TASK PROMPT:
Would you please return the lines of the entries below starting at the line that has "Definition in_rangeb (c" and ending at the line that has "Hup) as Hm%list_elem_of_In.", both included, exactly as they are?

TASK INPUT:

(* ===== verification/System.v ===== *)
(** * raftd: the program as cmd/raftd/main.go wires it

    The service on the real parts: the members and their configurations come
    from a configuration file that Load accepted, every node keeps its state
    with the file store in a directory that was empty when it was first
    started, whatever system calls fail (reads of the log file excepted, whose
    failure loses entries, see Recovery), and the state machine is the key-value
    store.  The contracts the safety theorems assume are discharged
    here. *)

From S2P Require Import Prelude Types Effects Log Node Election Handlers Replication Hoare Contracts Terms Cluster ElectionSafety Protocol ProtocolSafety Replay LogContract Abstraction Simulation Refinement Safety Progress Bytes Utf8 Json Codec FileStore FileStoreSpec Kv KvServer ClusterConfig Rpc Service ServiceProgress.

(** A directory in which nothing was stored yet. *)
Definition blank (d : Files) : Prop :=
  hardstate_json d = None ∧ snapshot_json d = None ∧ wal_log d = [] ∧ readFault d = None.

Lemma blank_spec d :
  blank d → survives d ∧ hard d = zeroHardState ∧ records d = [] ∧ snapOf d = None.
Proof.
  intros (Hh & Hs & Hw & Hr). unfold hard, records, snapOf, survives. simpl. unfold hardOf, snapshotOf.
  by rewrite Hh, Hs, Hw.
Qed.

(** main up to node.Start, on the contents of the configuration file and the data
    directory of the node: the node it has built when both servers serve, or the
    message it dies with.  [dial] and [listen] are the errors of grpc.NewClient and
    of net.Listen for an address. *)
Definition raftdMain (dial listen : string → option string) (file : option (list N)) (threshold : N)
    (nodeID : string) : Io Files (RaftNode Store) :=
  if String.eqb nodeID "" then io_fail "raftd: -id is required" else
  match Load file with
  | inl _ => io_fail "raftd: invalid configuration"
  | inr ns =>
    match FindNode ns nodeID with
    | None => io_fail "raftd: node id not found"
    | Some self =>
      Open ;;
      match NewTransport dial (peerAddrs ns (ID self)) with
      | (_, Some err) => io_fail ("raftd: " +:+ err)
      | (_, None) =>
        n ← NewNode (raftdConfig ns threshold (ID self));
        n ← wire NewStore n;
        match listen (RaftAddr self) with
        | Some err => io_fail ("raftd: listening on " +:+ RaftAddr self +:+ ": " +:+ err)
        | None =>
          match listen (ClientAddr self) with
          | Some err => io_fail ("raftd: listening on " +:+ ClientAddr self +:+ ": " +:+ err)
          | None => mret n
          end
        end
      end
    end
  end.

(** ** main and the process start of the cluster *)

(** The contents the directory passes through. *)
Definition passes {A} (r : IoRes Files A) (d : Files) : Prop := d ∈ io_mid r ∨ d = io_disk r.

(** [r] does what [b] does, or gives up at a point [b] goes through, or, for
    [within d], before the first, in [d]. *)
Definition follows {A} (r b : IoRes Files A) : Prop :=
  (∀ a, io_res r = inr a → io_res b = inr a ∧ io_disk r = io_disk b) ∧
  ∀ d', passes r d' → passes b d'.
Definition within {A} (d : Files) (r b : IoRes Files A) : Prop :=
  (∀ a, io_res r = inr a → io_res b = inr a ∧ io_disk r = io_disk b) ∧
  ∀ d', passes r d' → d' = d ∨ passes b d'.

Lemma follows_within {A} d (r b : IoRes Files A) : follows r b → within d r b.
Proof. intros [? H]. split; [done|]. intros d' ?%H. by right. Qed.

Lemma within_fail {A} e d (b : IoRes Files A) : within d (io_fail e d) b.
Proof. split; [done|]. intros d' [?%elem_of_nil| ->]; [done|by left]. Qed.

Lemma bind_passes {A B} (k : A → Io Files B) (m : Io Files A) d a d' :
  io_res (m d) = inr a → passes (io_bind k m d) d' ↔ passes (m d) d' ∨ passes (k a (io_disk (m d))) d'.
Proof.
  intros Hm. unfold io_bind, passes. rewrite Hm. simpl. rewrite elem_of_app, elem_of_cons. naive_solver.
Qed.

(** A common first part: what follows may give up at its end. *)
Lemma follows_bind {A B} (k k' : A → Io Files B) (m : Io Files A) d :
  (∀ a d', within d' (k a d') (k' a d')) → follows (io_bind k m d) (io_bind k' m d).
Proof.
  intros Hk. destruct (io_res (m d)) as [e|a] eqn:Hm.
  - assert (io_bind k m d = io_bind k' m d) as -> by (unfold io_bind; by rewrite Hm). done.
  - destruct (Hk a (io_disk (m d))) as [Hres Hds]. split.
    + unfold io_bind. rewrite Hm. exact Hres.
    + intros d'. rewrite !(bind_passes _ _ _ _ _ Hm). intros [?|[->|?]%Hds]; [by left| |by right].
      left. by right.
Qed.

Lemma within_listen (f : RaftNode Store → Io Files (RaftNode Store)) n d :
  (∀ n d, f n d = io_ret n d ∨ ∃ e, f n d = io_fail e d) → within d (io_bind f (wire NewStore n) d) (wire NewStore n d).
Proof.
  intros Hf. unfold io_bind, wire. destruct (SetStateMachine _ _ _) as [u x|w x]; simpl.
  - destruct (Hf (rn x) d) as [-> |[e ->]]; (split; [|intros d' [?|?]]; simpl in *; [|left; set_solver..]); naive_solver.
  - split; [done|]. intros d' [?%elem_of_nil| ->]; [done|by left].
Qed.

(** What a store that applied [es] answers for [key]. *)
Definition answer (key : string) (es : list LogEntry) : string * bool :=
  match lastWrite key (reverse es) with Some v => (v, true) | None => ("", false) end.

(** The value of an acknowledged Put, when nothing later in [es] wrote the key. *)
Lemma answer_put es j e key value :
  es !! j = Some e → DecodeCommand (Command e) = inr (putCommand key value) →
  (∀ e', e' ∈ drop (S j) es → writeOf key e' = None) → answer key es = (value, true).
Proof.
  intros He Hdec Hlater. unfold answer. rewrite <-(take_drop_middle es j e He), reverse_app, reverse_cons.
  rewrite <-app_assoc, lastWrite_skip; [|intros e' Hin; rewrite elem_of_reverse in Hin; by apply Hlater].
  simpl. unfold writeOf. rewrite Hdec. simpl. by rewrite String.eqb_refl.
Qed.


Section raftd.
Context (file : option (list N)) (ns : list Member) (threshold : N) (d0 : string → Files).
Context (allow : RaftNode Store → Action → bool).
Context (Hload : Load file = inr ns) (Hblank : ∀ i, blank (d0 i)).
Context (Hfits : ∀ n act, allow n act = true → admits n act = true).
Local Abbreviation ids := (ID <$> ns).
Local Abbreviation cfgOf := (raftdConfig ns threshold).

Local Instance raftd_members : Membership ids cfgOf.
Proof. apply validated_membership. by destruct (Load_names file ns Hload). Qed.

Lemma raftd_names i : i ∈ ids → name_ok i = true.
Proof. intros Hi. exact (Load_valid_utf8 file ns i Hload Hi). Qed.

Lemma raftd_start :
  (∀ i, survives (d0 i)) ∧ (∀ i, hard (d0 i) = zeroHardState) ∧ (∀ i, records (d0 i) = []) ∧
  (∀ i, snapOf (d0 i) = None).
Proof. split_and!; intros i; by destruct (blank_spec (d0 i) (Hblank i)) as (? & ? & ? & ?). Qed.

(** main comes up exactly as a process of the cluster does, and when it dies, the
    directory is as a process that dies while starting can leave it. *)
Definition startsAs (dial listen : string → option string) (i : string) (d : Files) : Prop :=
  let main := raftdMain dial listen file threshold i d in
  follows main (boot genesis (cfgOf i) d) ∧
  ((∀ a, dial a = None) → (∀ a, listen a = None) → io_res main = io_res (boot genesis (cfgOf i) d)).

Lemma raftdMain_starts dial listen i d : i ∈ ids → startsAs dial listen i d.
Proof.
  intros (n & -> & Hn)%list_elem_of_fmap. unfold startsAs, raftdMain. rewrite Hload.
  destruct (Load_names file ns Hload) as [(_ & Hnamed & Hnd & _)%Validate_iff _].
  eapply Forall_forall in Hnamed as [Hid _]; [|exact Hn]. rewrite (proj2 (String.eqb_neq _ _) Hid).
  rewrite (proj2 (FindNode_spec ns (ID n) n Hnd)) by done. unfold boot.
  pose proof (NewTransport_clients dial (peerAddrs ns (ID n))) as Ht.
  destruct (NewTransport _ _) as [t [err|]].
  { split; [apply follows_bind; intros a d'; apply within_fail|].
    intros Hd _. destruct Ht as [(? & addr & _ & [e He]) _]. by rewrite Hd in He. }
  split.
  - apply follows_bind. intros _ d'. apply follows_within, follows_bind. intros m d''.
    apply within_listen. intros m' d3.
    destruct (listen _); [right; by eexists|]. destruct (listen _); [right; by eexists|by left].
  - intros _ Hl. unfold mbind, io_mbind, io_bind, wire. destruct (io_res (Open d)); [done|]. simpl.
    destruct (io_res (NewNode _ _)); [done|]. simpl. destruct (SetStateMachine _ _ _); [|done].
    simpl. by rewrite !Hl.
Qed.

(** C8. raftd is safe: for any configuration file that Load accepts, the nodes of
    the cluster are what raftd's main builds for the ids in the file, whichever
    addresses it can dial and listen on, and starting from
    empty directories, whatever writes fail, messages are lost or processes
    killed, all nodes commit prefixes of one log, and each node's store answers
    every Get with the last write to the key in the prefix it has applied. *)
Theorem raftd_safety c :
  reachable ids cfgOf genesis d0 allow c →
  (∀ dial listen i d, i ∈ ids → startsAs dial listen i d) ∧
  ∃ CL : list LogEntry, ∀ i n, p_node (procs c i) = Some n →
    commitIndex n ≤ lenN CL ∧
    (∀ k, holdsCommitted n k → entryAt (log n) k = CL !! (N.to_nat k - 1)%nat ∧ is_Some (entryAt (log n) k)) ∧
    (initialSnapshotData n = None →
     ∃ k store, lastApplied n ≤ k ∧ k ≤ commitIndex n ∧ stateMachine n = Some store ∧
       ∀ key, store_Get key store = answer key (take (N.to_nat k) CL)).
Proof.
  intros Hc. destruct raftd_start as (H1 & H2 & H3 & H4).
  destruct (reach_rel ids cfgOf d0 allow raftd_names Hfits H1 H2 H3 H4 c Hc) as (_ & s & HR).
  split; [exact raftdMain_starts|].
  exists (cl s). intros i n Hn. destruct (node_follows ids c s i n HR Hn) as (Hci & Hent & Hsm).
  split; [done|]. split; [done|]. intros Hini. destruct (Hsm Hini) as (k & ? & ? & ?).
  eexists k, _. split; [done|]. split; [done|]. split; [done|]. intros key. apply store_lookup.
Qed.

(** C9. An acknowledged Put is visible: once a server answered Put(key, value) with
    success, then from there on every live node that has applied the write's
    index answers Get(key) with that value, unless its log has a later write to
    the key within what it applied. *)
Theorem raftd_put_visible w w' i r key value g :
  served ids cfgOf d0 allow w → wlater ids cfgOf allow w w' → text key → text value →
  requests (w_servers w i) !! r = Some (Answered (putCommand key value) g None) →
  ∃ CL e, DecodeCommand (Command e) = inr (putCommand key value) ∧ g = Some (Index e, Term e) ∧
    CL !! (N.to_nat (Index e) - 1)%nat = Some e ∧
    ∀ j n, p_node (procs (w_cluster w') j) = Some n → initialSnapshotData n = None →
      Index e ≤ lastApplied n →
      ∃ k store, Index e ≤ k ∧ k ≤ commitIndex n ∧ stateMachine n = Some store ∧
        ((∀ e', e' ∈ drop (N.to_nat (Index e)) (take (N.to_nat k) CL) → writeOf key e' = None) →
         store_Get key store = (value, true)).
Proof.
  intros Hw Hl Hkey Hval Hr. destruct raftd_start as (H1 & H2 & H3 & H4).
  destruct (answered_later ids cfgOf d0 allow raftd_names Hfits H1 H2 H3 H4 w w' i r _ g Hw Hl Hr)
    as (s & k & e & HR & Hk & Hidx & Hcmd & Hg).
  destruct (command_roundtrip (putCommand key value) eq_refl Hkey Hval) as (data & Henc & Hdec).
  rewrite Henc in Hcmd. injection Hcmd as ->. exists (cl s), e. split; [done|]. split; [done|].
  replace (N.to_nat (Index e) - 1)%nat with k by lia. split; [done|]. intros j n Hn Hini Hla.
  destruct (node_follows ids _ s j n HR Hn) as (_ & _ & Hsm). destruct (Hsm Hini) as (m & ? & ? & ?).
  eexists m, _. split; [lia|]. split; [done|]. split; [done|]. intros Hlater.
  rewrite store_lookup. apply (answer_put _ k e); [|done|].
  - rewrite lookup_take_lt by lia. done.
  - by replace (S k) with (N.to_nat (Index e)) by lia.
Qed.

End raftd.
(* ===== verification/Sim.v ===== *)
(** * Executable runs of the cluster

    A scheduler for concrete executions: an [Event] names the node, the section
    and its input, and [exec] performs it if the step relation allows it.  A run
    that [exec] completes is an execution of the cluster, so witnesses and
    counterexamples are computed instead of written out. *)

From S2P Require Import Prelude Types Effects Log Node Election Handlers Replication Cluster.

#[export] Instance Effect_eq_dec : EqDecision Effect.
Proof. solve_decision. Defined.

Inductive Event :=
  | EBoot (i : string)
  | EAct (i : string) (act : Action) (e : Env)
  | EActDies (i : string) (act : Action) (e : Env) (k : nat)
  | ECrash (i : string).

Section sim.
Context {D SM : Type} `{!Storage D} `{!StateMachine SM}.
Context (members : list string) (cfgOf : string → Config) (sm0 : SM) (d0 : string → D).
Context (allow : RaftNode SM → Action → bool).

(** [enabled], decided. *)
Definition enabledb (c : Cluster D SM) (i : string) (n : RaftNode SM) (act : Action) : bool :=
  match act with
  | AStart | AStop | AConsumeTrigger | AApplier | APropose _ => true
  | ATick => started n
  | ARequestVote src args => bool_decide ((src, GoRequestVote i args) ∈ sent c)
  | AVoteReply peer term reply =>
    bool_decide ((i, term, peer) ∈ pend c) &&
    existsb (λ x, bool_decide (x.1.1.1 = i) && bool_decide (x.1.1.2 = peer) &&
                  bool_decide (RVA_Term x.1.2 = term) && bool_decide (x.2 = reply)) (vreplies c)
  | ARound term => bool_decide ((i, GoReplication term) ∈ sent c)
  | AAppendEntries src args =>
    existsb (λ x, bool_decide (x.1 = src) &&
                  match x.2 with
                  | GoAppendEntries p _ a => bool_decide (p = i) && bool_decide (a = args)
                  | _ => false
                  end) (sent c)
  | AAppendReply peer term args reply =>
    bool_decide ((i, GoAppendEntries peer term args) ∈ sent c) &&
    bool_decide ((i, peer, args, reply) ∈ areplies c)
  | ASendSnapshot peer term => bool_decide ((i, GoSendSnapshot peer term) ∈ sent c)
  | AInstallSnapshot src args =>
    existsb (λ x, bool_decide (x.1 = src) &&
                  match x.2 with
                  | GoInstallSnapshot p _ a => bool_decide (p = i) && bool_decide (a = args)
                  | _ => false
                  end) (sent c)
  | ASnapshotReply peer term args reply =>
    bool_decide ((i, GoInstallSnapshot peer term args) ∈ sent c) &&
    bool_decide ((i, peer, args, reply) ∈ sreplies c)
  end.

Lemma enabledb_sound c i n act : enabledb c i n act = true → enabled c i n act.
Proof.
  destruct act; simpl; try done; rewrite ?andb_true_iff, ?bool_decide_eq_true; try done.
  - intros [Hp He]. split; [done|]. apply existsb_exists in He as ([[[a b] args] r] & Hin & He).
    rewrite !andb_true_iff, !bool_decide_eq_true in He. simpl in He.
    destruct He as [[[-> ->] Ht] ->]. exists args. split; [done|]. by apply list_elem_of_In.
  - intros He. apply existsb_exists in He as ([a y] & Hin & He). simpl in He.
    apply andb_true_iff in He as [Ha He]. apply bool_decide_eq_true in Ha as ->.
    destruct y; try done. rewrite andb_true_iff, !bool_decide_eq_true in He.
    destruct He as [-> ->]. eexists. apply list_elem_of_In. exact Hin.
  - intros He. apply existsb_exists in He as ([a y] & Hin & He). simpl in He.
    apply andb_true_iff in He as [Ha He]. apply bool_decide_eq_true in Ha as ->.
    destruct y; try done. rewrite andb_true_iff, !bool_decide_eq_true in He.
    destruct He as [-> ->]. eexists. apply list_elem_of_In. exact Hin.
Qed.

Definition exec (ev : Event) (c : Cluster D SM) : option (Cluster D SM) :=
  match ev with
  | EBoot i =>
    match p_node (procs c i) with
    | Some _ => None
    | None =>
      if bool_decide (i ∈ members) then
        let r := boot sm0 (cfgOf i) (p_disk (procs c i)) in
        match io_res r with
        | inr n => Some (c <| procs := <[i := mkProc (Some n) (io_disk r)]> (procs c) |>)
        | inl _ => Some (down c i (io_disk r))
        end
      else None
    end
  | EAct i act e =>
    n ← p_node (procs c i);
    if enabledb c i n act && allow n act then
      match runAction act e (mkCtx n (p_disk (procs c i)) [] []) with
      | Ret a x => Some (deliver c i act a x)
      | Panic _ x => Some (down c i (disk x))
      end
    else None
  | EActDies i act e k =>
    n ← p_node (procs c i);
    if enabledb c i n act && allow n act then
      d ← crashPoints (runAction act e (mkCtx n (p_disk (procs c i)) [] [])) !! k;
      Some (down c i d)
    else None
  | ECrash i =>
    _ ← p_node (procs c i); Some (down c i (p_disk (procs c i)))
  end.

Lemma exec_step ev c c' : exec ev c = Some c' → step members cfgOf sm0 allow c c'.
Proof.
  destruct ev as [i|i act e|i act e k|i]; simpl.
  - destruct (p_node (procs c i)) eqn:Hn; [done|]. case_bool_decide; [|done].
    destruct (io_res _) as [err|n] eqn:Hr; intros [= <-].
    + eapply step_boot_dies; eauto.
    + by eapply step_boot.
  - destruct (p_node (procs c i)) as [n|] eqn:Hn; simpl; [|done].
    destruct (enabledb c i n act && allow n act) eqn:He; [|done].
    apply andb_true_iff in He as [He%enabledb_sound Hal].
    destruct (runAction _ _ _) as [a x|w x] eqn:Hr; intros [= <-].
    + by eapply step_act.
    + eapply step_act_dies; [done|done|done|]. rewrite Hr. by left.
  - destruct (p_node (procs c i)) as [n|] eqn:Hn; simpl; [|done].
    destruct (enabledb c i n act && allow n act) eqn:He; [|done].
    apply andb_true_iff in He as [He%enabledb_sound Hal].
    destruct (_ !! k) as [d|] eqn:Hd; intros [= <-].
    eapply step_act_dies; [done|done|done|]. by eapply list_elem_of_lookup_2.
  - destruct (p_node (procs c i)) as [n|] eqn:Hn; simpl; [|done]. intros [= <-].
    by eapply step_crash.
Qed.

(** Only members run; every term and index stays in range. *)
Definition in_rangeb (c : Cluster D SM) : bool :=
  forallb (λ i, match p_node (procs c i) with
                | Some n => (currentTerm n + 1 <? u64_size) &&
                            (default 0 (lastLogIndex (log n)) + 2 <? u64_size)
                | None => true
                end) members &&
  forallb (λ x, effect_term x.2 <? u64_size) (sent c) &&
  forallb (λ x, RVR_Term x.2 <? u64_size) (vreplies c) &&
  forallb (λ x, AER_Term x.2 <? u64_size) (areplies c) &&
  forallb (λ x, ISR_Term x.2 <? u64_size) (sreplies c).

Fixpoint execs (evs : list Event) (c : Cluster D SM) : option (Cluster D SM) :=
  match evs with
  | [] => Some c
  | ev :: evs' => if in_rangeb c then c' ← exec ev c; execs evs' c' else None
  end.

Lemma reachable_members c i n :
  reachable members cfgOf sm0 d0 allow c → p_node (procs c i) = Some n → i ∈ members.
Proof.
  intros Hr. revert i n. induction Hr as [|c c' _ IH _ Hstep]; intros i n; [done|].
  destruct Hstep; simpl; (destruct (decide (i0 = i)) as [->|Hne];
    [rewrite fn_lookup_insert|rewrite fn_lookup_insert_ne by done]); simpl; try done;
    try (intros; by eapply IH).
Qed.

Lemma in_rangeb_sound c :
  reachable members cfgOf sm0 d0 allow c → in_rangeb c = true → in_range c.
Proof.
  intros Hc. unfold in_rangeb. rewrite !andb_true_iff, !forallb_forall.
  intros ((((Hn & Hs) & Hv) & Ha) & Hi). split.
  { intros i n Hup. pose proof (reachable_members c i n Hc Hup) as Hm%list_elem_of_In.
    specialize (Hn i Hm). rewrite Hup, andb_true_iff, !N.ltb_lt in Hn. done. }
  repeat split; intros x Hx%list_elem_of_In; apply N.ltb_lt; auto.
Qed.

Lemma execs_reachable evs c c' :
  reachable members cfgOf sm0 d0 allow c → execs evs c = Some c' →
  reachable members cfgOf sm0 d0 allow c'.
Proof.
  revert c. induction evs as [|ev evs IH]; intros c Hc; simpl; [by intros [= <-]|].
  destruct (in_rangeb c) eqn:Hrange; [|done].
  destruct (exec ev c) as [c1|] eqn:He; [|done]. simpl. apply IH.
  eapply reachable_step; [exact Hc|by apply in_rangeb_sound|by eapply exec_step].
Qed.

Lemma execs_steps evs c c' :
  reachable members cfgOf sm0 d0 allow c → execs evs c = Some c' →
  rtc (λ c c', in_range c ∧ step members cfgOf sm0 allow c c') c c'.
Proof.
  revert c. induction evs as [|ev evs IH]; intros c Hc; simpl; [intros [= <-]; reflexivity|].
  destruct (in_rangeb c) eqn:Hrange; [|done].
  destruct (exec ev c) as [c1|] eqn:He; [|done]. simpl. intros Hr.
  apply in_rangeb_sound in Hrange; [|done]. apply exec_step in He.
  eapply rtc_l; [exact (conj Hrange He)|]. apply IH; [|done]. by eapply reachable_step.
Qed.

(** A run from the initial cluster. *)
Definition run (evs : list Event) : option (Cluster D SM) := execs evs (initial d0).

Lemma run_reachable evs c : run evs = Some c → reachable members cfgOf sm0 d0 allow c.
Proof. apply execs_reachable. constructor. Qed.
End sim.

EXERCISE ANSWER:
Definition in_rangeb (c : Cluster D SM) : bool :=
  forallb (λ i, match p_node (procs c i) with
                | Some n => (currentTerm n + 1 <? u64_size) &&
                            (default 0 (lastLogIndex (log n)) + 2 <? u64_size)
                | None => true
                end) members &&
  forallb (λ x, effect_term x.2 <? u64_size) (sent c) &&
  forallb (λ x, RVR_Term x.2 <? u64_size) (vreplies c) &&
  forallb (λ x, AER_Term x.2 <? u64_size) (areplies c) &&
  forallb (λ x, ISR_Term x.2 <? u64_size) (sreplies c).

Fixpoint execs (evs : list Event) (c : Cluster D SM) : option (Cluster D SM) :=
  match evs with
  | [] => Some c
  | ev :: evs' => if in_rangeb c then c' ← exec ev c; execs evs' c' else None
  end.

Lemma reachable_members c i n :
  reachable members cfgOf sm0 d0 allow c → p_node (procs c i) = Some n → i ∈ members.
Proof.
  intros Hr. revert i n. induction Hr as [|c c' _ IH _ Hstep]; intros i n; [done|].
  destruct Hstep; simpl; (destruct (decide (i0 = i)) as [->|Hne];
    [rewrite fn_lookup_insert|rewrite fn_lookup_insert_ne by done]); simpl; try done;
    try (intros; by eapply IH).
Qed.

Lemma in_rangeb_sound c :
  reachable members cfgOf sm0 d0 allow c → in_rangeb c = true → in_range c.
Proof.
  intros Hc. unfold in_rangeb. rewrite !andb_true_iff, !forallb_forall.
  intros ((((Hn & Hs) & Hv) & Ha) & Hi). split.
  { intros i n Hup. pose proof (reachable_members c i n Hc Hup) as Hm%list_elem_of_In.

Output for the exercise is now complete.